The announcement states that the project is located in Dinghai District, Zhoushan City, Zhejiang Province. The construction period is three years, and funding will come from the company’s own or self-raised funds. The project mainly involves adding new production workshops, R&D supporting facilities, and utility engineering. After commissioning, it will focus on enhancing the production capacity of key components such as screws, barrels, and collet bars for plastic molding equipment. Once fully operational, the project is expected to generate an annual output value of about 1.2 billion yuan.

Public information shows that Zhejiang Huaye is a domestic enterprise in the field of plastic molding equipment components. Its main products include screws, barrels, and collet bars, which are core functional parts of injection molding machines, extruders, and other plastic molding equipment. These are often called the “heart components” of plastic machines, with end applications covering automotive, home appliances, 3C electronics, medical devices, new energy, and other fields.

The announcement indicates that Zhejiang Huaye’s current capacity utilization rate is already quite high. Thanks to government policies supporting export tax rebates and export credit insurance, the overseas market for injection molding machines continues to expand, and export scale is increasing. Zhejiang Huaye maintains long-term stable cooperation with downstream major plastic molding equipment manufacturers such as Haitian International and Yizumi. Amid a rapid recovery in downstream industry prosperity, the company’s order backlog is growing quickly.

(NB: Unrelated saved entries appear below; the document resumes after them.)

Definition toScaledWeight (value : string) : exc ScaledWeight :=
  let t := expandExponential (chars (trim value)) in
  match parse_plain t with
  | Some w => Ok w
  | None => Throw (Error ("Invalid vote weight: " +:+ text t))
  end.

Definition scaleUp (units : Z) (from to : nat) : Z :=
  if decide (from = to) then units else units * 10 ^ Z.of_nat (to - from).

Fixpoint drop_zeros (l : list ascii) : list ascii :=
  match l with
  | c :: l' => if decide (c = zero_char) then drop_zeros l' else l
  | [] => []
  end.
(** [fraction.replace(/0+$/, "")] *)
Definition strip_zeros (l : list ascii) : list ascii := rev (drop_zeros (rev l)).

Definition formatScaled (units : Z) (scale : nat) : string :=
  if decide (scale = O) then pretty units
  else
    let negative := units <? 0 in
    let digits := padStart (S scale) (chars (pretty (Z.abs units))) in
    let whole := take (length digits - scale) digits in
    let fraction := strip_zeros (drop (length digits - scale) digits) in
    let body := match fraction with [] => whole | _ => whole ++ [dot_char] ++ fraction end in
    text (if negative then minus_char :: body else body).

(** ** Tally *)

Record GovernanceVoteRecord := mkVote {
  vt_accountId : string;
  vt_choice : string;
  vt_weight : string;
  vt_votedAt : Z;
  vt_txHash : option string;
}.

Record ChoiceTally := mkChoice { ct_votes : nat; ct_weight : string }.

Record VoteTally := mkTally {
  totalVoters : nat;
  totalWeight : string;
  byChoice : list (string * ChoiceTally);
}.

(** [a < b] on strings: code units in order. *)
Fixpoint str_ltb (a b : string) : bool :=
  match a, b with
  | "", "" => false
  | "", _ => true
  | _, "" => false
  | String x a', String y b' =>
      if decide (x = y) then str_ltb a' b'
      else (nat_of_ascii x <? nat_of_ascii y)%nat
  end%string.
Definition str_le (a b : string) : Prop := str_ltb b a = false.
#[global] Instance str_le_dec a b : Decision (str_le a b).
Proof. unfold str_le. apply _. Defined.

(** The map from choices to their sums, in insertion order. *)
Record ChoiceSum := mkSum { cs_units : Z; cs_votes : nat }.

Fixpoint add_choice (m : list (string * ChoiceSum)) (choice : string) (u : Z)
    : list (string * ChoiceSum) :=
  match m with
  | [] => [(choice, mkSum u 1)]
  | (k, e) :: m' =>
      if decide (k = choice) then (k, mkSum (cs_units e + u) (S (cs_votes e))) :: m'
      else (k, e) :: add_choice m' choice u
  end.

Definition max_scale (l : list (string * ScaledWeight)) : nat :=
  fold_left (λ s v, if decide (s < scale v.2)%nat then scale v.2 else s) l O.

Definition scaled_units (sc : nat) (w : ScaledWeight) : Z := scaleUp (units w) (scale w) sc.

Definition sum_votes (sc : nat) (l : list (string * ScaledWeight))
    : Z * list (string * ChoiceSum) :=
  fold_left (λ acc v, (acc.1 + scaled_units sc v.2, add_choice acc.2 v.1 (scaled_units sc v.2)))
    l (0, []).

Definition sort_choices (m : list (string * ChoiceSum)) : list (string * ChoiceSum) :=
  merge_sort (λ a b, str_le a.1 b.1) m.

Definition computeVoteTally (votes : list GovernanceVoteRecord) : exc VoteTally :=
  scaledVotes ← mapM (λ v, w ← toScaledWeight (vt_weight v); Ok (vt_choice v, w)) votes;
  let sc := max_scale scaledVotes in
  let '(totalUnits, unitsByChoice) := sum_votes sc scaledVotes in
  Ok (mkTally (length votes) (formatScaled totalUnits sc)
        (map (λ e, (e.1, mkChoice (cs_votes e.2) (formatScaled (cs_units e.2) sc)))
             (sort_choices unitsByChoice))).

According to the work hours statistics of frontline employees, in the first half of 2025, Zhejiang Huaye’s screw and barrel products will reach a capacity utilization rate of 110%; collet bar products will reach 100%. The existing capacity cannot meet the company’s order demand. The second phase project aims to enhance the production capacity of screws, barrels, and collet bars to break through current capacity bottlenecks and promote product value addition. After the second phase project is fully operational, the Mu’ao Production Base project is expected to achieve an annual output value of about 1.2 billion yuan, which will strongly support the company’s ability to seize market development opportunities, expand market share, and further improve profitability and overall competitiveness.

Zhejiang Huaye stated that the second phase project will build a digital factory for screws and barrels, establish efficient and flexible production lines, improve the production capacity of screws, barrels, and collet bars, break through capacity bottlenecks, seize market opportunities, increase market share, and continuously consolidate the company’s position in the industry. The implementation of the second phase project will further solidify the company’s large-scale production capacity for plastic machine components, explore new paradigms of mass customization that combine personalization and batch production, further leverage economies of scale, effectively reduce product manufacturing costs, and enhance the company’s overall competitiveness.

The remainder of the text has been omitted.